■ **WHAT YOU NEED TO DO**: From the line with "match w_now w with" through the line with "ctx_err then [] else waited ws", inclusive, return each line of the data below exactly and leave the rest out.

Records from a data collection
----

Lemma commit_quiet w : quiet offsets (λ w, ¬ k_auto w = true) w (commit w).
Proof.
  intros Hi. split; [done|]. intros tp o [Ho|Ho]; [by left|]. simpl in Ho.
  apply lookup_union_Some_raw in Ho as [Ho|[_ Ho]]; [by left|by right].
Qed.
Lemma poll_quiet (w : kafka) : quiet offsets (λ w, ¬ k_auto w = true) w (kfk_Poll_event w).2.
Proof.
  intros Hi. simpl. destruct (k_script w) as [|[r ev] s]; [done|]. simpl. split; [done|].
  intros tp o [Ho|Ho]; [|by right]. left. simpl in Ho.
  destruct (k_auto w); [by destruct Hi|]. by destruct ev as [[]|].
Qed.
#[export] Instance laws : KfkOffsetLaws nolog offsets.
Proof.
  refine (@Build_KfkOffsetLaws kafka config_ client config_laws nolog offsets (λ w, k_auto w = true) _ _ _ _ _ _ _ _ _ _ _ _).
  - intros m w Hm _. simpl in *. unfold auto_of. by rewrite Hm.
  - done.
  - intros ts w. apply quiet_refl.
  - intros t w. apply quiet_refl.
  - apply poll_quiet.
  - intros tps w. apply quiet_refl.
  - intros w. apply quiet_refl.
  - apply commit_quiet.
  - intros w. apply quiet_refl.
  - apply commit_quiet.
  - intros l w. apply quiet_refl.
  - intros t p o w Hi. split; [done|]. intros tp x [Hx|Hx]; [|by left; right]. simpl in Hx.
    destruct (decide (tp = (t, p))) as [->|Hne].
    + rewrite lookup_insert_eq in Hx. injection Hx as <-. by right.
    + rewrite lookup_insert_ne in Hx by done. left. by left.
Defined.

(** A subscriber on that client: single messages, handled without failure. *)
Definition env : Env (DW (W:=kafka)) :=
  {| ctx_Done := λ s, match k_ticks s.2 with
                      | O => (true, s)
                      | S n => (false, (s.1, mkKafka (k_script s.2) (k_stored s.2) (k_committed s.2) (k_auto s.2) n))
                      end;
     time_Now := λ s, (zero_Time, s) |}.
Definition skip : ErrorStrategy (DW (W:=kafka)) :=
  {| es_Name := "skip"; es_HandleError := λ _ _ s, (None, s); es_Initializable := None; es_LoggerAware := None |}.
Definition handler : Handler (DW (W:=kafka)) :=
  λ _ _ s, ({| hc_outcome := Returned None; hc_writes := None |}, s).
Definition cfg : Config (W:=DW (W:=kafka)) :=
  mkConfig "orders" ["broker:9092"] "billing" (Some handler) None ModeSingleMessage 0 0
    (100 * Millisecond) 0 (Some skip) (Some ∅)
    (Some (@driver_New kafka codes config_ client range_canonical nolog)) Nop.

Lemma cfg_accepted : accepted cfg.
Proof.
  constructor; simpl; try done; try (by eexists); unfold Millisecond; try lia.
  - split; [done|]. by intros ?%list_elem_of_singleton.
  - left. by split_and!.
  - exists ∅. split; [done|]. intros k. rewrite lookup_empty. by intros [].
Qed.
Lemma app_quiet : application_quiet (driver_offsets offsets) (driver_inv nolog offsets) env cfg.
Proof.
  constructor; simpl; try done.
  - intros [c w]. simpl. by destruct (k_ticks w).
  - by intros h m p w [= <-].
  - by intros s ms f w [= <-].
  - by intros s i c ic w [= <-].
  - by intros s l lg w [= <-].
Qed.
Lemma k0_empty : ∀ tp o, ¬ offsets k0 tp o.
Proof. intros tp o [Ho|Ho]; cbn [k0 k_stored k_committed] in Ho; by rewrite lookup_empty in Ho. Qed.
(** After the run, the group's committed offset is 5: record 4 was handled. *)
Definition final : kafka := (st_world (@Start _ range_canonical env cfg 6 (created (new_consumer, k0))).2).2.
Lemma final_committed : bool_decide (k_committed final !! ("orders", 0) = Some 5) = true.
Proof. by vm_compute. Qed.
End Ex_offsets.
#[local] Existing Instances Ex_kafka.codes Ex_kafka.config_ Ex_kafka.client Ex_kafka.config_laws Ex_offsets.laws.
Lemma ex_producer_built :
  match @producer_ConfigMap Ex_config.config range_canonical config with inl _ => true | inr _ => false end = true.
Proof. by vm_compute. Qed.
Lemma producer_config_managed_witness :
  match @producer_ConfigMap Ex_config.config range_canonical config with
  | inl m => @config_get Ex_config.config Ex_config.laws m "acks" = Some (AString "all")
  | inr _ => False
  end.
Proof.
  pose proof ex_producer_built as Hb.
  destruct (@producer_ConfigMap Ex_config.config range_canonical config) as [m|e] eqn:E; [|discriminate Hb].
  exact (proj1 (proj2 (@producer_config_managed Ex_config.config Ex_config.laws
                         range_canonical range_canonical_laws config m E))).
Defined.
End Ex_producer.
(* ===== verification/Delivery.v ===== *)
(** * Deliveries (publish/delivery.go, and the errors of publish/errors.go)

    The outcome of one record, the wait for it, and the wait for many. *)
From S2P Require Import Prelude GoStrings GoErrors GoTime PubDriver.

Definition ErrEncode : goerr := ENew "publish.ErrEncode" "publish: encoding failed".
Definition ErrTopicNotFound : goerr := ENew "publish.ErrTopicNotFound" "publish: topic not found".

(** [Result]. *)
Record Result_ : Type := mkResult { res_Topic : string; res_Partition : Z; res_Offset : Z }.
Definition zero_Result : Result_ := mkResult EmptyString 0 0.
(** [result] and [err] of a delivery, set together by [resolve]. *)
Definition outcome : Type := Result_ * option goerr.

(** [Delivery]: the record, and the outcome once [done] is closed. *)
Record Delivery : Type := mkDelivery { d_record : Record_; d_outcome : option outcome }.
Definition newDelivery (record : Record_) : Delivery := mkDelivery record None.
Definition resolve (o : outcome) (d : Delivery) : Delivery := mkDelivery (d_record d) (Some o).
Definition resolved (d : Delivery) : bool := bool_decide (is_Some (d_outcome d)).

(** [newDeliveryError]: the record from its delivery, the rest from its report. *)
Definition newDeliveryError (record : Record_) (partition : Z) (err : KafkaError) : goerr :=
  EDelivery (r_Topic record) partition (r_Key record) (r_Value record)
    (map (λ h, (h_Key h, h_Value h)) (r_Headers record)) (ke_Code err) (Some (kafka_err err)).

(** What one [Wait] meets: the outcome known when it is called, if any, the case
    its select takes otherwise, and [ctx.Err()] once it returned. *)
Record waiting : Type := mkWaiting {
  w_now : option outcome;
  w_select : outcome + goerr;
  w_ctx : option goerr;
}.

Definition Wait (w : waiting) : outcome :=
  match w_now w with
  | Some o => o
  | None => match w_select w with inl o => o | inr ctx_err => (zero_Result, Some ctx_err) end
  end.

(** The loop of [WaitAll]: the failures it collects. *)
Fixpoint wait_failures (ws : list waiting) : list (option goerr) :=
  match ws with
  | [] => []
  | w :: ws =>
      match (Wait w).2 with
      | None => wait_failures ws
      | Some err =>
          Some err ::
            match w_ctx w with
            | Some ctx_err => if errors_Is (Some err) ctx_err then [] else wait_failures ws
            | None => wait_failures ws
            end
      end
  end.
Definition WaitAll (ws : list waiting) : option goerr := errors_Join (wait_failures ws).

(** ** Properties *)

(** The deliveries [WaitAll] waits for: up to the one whose wait the context ended. *)
Fixpoint waited (ws : list waiting) : list waiting :=
  match ws with
  | [] => []
  | w :: ws =>
      w :: match (Wait w).2, w_ctx w with
           | Some err, Some ctx_err => if errors_Is (Some err) ctx_err then [] else waited ws
           | _, _ => waited ws
           end
  end.

Lemma errors_Is_Join_spec es t :
  errors_Is (errors_Join es) t = true ↔ ∃ e, Some e ∈ es ∧ errors_Is (Some e) t = true.
Proof.
  rewrite errors_Is_join, existsb_exists. split.
  - intros ([e|] & Hin & He); [|done]. exists e. split; [by apply list_elem_of_In|done].
  - intros (e & Hin & He). exists (Some e). split; [by apply list_elem_of_In|done].
Qed.
Lemma wait_failures_elem ws e : Some e ∈ wait_failures ws ↔ ∃ w, w ∈ waited ws ∧ (Wait w).2 = Some e.
Proof.
  induction ws as [|w ws IH]; cbn [wait_failures waited].
  { split; [intros []%elem_of_nil|intros (w & []%elem_of_nil & _)]. }
  destruct ((Wait w).2) as [err|] eqn:E.
  - assert (Some e ∈ match w_ctx w with
            | Some c => if errors_Is (Some err) c then [] else wait_failures ws
            | None => wait_failures ws end ↔
            ∃ w', w' ∈ match w_ctx w with
            | Some c => if errors_Is (Some err) c then [] else waited ws
            | None => waited ws end ∧ (Wait w').2 = Some e) as Hrest.
    { destruct (w_ctx w) as [c|]; [destruct (errors_Is (Some err) c)|]; [|exact IH|exact IH].
      split; [intros []%elem_of_nil|intros (w' & []%elem_of_nil & _)]. }
    rewrite elem_of_cons, Hrest. split.
    + intros [[= ->]|(w' & Hin & Hw')]; [by exists w; split; [left|]|by exists w'; split; [right|]].
    + intros (w' & [->|Hin]%elem_of_cons & Hw'); [left; congruence|right; eauto].
  - rewrite IH. split; intros (w' & Hin & Hw').
    + exists w'. split; [by right|done].
    + apply elem_of_cons in Hin as [->|Hin]; [congruence|eauto].
Qed.
Lemma wait_failures_None ws : Forall (λ e, e = None) (wait_failures ws) ↔
  Forall (λ w, (Wait w).2 = None) ws.
Proof.
  induction ws as [|w ws IH]; cbn [wait_failures]; [by split|].
  destruct ((Wait w).2) eqn:E.
  - split; inversion 1; congruence.
  - rewrite IH. split; [by constructor|by inversion 1].
Qed.

(** [WaitAll] returns nil exactly when every delivery was
    acknowledged.  Its error is, for [errors.Is], every failure it met and nothing
    else; and it meets every delivery's outcome unless the context ended a wait. *)
Theorem WaitAll_outcomes (ws : list waiting) :
  (WaitAll ws = None ↔ Forall (λ w, (Wait w).2 = None) ws) ∧
  (∀ target, errors_Is (WaitAll ws) target = true ↔
     ∃ w err, w ∈ waited ws ∧ (Wait w).2 = Some err ∧ errors_Is (Some err) target = true) ∧
  (Forall (λ w, w_ctx w = None) ws → waited ws = ws).
Proof.
  unfold WaitAll. split; [by rewrite errors_Join_None, wait_failures_None|]. split.
  - intros target. rewrite errors_Is_Join_spec. setoid_rewrite wait_failures_elem. split.
    + intros (e & (w & Hw & He) & Ht). eauto.
    + intros (w & err & Hw & He & Ht). eauto.
  - induction 1 as [|w ws Hw _ IH]; [done|]. simpl. rewrite Hw, IH. by destruct ((Wait w).2).
Qed.
(* ===== verification/Writer.v ===== *)
(** * Topics, encoders and writers (publish/topic.go, codec.go, writer.go)

    A writer encodes a key and a value and hands the record to its publisher's
    [enqueue], which is an argument here: any operation on the publisher's state
    that returns a delivery or an error. *)
From S2P Require Import Prelude GoStrings GoErrors GoTime PubDriver Delivery.

(** ** Encoders *)
Definition StringKey (key : string) : bytes + goerr := inl (Some key).
Definition BytesKey (key : bytes) : bytes + goerr := inl key.
Definition Int64Key (key : Z) : bytes + goerr := inl (Some (FormatInt key)).
(** [Marshal] is [json.Marshal]; [typ] is the name of the value's type. *)
Definition JSONValue {V} (Marshal : V → bytes + goerr) (typ : string) (value : V) : bytes + goerr :=
  match Marshal value with
  | inl encoded => inl encoded
  | inr err => inr (EErrorf ("encoding " +:+ typ +:+ " as JSON: " +:+ error_text err) [err])
  end.
Definition RawValue (value : bytes) : bytes + goerr :=
  match value with
  | None => inr (errors_New "nil value: a nil value is a tombstone, write it with Delete or SendDelete")
  | Some _ => inl value
  end.

(** ** Topics *)

(** [Topic].  A nil function is [None]. *)
Record Topic (K V : Type) : Type := mkTopic {
  Name : string;
  EncodeKey : option (K → bytes + goerr);
  EncodeValue : option (V → bytes + goerr);
  Headers : list Header;
}.
Arguments mkTopic {K V}. Arguments Name {K V}. Arguments EncodeKey {K V}.
Arguments EncodeValue {K V}. Arguments Headers {K V}.

Definition topic_validate {K V} (t : Topic K V) : option goerr :=
  let required (missing : bool) (field : string) : list (option goerr) :=
    if missing then [Some (errors_New ("the " +:+ field +:+ " field is required"))] else [] in
  let problems :=
    required (String.eqb (Name t) EmptyString) "Name" ++
    required (match EncodeKey t with None => true | _ => false end) "EncodeKey" ++
    required (match EncodeValue t with None => true | _ => false end) "EncodeValue" in
  match errors_Join problems with
  | None => None
  | Some err => Some (EErrorf ("publish: invalid topic " +:+ Quote (Name t) +:+ ": " +:+ error_text err) [err])
  end.

(** ** Writers *)

(** A [Writer] is made by [Bind], which accepts only a valid topic: the encoders
    are there. *)
Record Writer (K V : Type) : Type := mkWriter {
  wr_Name : string;
  wr_EncodeKey : K → bytes + goerr;
  wr_EncodeValue : V → bytes + goerr;
  wr_Headers : list Header;
}.
Arguments mkWriter {K V}. Arguments wr_Name {K V}. Arguments wr_EncodeKey {K V}.
Arguments wr_EncodeValue {K V}. Arguments wr_Headers {K V}.

(** [Bind]'s writer, and the topics [Ping] checks; an invalid topic panics with
    the error. *)
Definition Bind {K V} (t : Topic K V) (topics : list string) :
    Writer K V * list string + goerr :=
  match topic_validate t with
  | Some err => inr err
  | None =>
      match EncodeKey t, EncodeValue t with
      | Some ek, Some ev =>
          inl (mkWriter (Name t) ek ev (Headers t),
               if existsb (String.eqb (Name t)) topics then topics else topics ++ [Name t])
      | _, _ => inr (errors_New "unreachable")
      end
  end.

Section writer.
Context {K V S D : Type} (enqueue : Record_ → S → (D + goerr) * S).
Implicit Types w : Writer K V.

(** [record]. *)
Definition record w (key value : bytes) (headers : list Header) : Record_ :=
  mkRecord (wr_Name w) key value (wr_Headers w ++ headers).

(** An [ErrEncode] with [%w: what for topic: %w]. *)
Definition encode_err w (what : string) (err : goerr) : goerr :=
  EErrorf (error_text ErrEncode +:+ ": " +:+ what +:+ " for " +:+ wr_Name w +:+ ": " +:+ error_text err)
    [ErrEncode; err].
Definition nil_value_err w : goerr :=
  EErrorf (error_text ErrEncode +:+ ": value for " +:+ wr_Name w +:+
           " encoded to nil; use SendDelete for a tombstone") [ErrEncode].

Definition Send w (key : K) (value : V) (headers : list Header) : ST S (D + goerr) :=
  match wr_EncodeKey w key with
  | inr err => mret (inr (encode_err w "key" err))
  | inl encodedKey =>
      match wr_EncodeValue w value with
      | inr err => mret (inr (encode_err w "value" err))
      | inl None => mret (inr (nil_value_err w))
      | inl encodedValue => enqueue (record w encodedKey encodedValue headers)
      end
  end.
Definition SendDelete w (key : K) (headers : list Header) : ST S (D + goerr) :=
  match wr_EncodeKey w key with
  | inr err => mret (inr (encode_err w "key" err))
  | inl encodedKey => enqueue (record w encodedKey None headers)
  end.

(** [wait] is [Delivery.Wait] under the call's context. *)
Context (wait : D → S → outcome * S).
Definition await (sent : D + goerr) : ST S (option goerr) :=
  match sent with
  | inr err => mret (Some err)
  | inl delivery => o ← wait delivery; mret o.2
  end.
Definition Publish w key value headers : ST S (option goerr) :=
  sent ← Send w key value headers; await sent.
Definition Delete w key headers : ST S (option goerr) :=
  sent ← SendDelete w key headers; await sent.
End writer.

(** ** Properties *)

(** [Send] hands [enqueue] exactly one record, on the
    writer's topic, with the encoded key, the encoded value and the topic's headers
    before the call's, and only when both encode and the value is not nil; it
    returns what [enqueue] returns.  Otherwise nothing is sent, the publisher is as
    it was, and the error is ErrEncode and wraps the encoder's error.  A tombstone
    comes from [SendDelete] alone, and always has a nil value. *)
Theorem Send_records {K V S D : Type} (w : Writer K V) (key : K) (value : V) (headers : list Header)
    (s : S) :
  (∃ k v, wr_EncodeKey w key = inl k ∧ wr_EncodeValue w value = inl (Some v) ∧
     ∀ enqueue : Record_ → S → (D + goerr) * S, Send enqueue w key value headers s =
       enqueue (mkRecord (wr_Name w) k (Some v) (wr_Headers w ++ headers)) s) ∨
  (∃ err, errors_Is (Some err) ErrEncode = true ∧
     (∀ e, wr_EncodeKey w key = inr e ∨
           (∃ k, wr_EncodeKey w key = inl k ∧ wr_EncodeValue w value = inr e) → e ∈ unwrap err) ∧
     ∀ enqueue : Record_ → S → (D + goerr) * S, Send enqueue w key value headers s = (inr err, s)).
Proof.
  unfold Send. destruct (wr_EncodeKey w key) as [k|e] eqn:Ek.
  - destruct (wr_EncodeValue w value) as [[v|]|e] eqn:Ev.
    + left. exists k, v. done.
    + right. exists (nil_value_err w). split_and!; [done|intros e [?|(? & ? & ?)]; done|done].
    + right. exists (encode_err w "value" e). split_and!; [done| |done].
      intros e' [?|(? & ? & [= ->])]; [done|right; by left].
  - right. exists (encode_err w "key" e). split_and!; [done| |done].
    intros e' [[= ->]|(? & ? & ?)]; [right; by left|done].
Qed.

(** [SendDelete] hands [enqueue] one record with a nil value and
    the encoded key, or fails with ErrEncode and sends nothing. *)
Theorem SendDelete_tombstone {K V S D : Type} (w : Writer K V) (key : K) (headers : list Header) (s : S)
    (enqueue : Record_ → S → (D + goerr) * S) :
  match wr_EncodeKey w key with
  | inl k => SendDelete enqueue w key headers s =
             enqueue (mkRecord (wr_Name w) k None (wr_Headers w ++ headers)) s
  | inr e => ∃ err, SendDelete enqueue w key headers s = (inr err, s) ∧
             errors_Is (Some err) ErrEncode = true ∧ e ∈ unwrap err
  end.
Proof.
  unfold SendDelete. destruct (wr_EncodeKey w key) as [k|e]; [done|].
  eexists. split_and!; [done|done|right; by left].
Qed.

----

■ **ANSWER FOR THE TASK**:
  match w_now w with
  | Some o => o
  | None => match w_select w with inl o => o | inr ctx_err => (zero_Result, Some ctx_err) end
  end.

(** The loop of [WaitAll]: the failures it collects. *)
Fixpoint wait_failures (ws : list waiting) : list (option goerr) :=
  match ws with
  | [] => []
  | w :: ws =>
      match (Wait w).2 with
      | None => wait_failures ws
      | Some err =>
          Some err ::
            match w_ctx w with
            | Some ctx_err => if errors_Is (Some err) ctx_err then [] else wait_failures ws
            | None => wait_failures ws
            end
      end
  end.
Definition WaitAll (ws : list waiting) : option goerr := errors_Join (wait_failures ws).

(** ** Properties *)

(** The deliveries [WaitAll] waits for: up to the one whose wait the context ended. *)
Fixpoint waited (ws : list waiting) : list waiting :=
  match ws with
  | [] => []
  | w :: ws =>
      w :: match (Wait w).2, w_ctx w with
           | Some err, Some ctx_err => if errors_Is (Some err) ctx_err then [] else waited ws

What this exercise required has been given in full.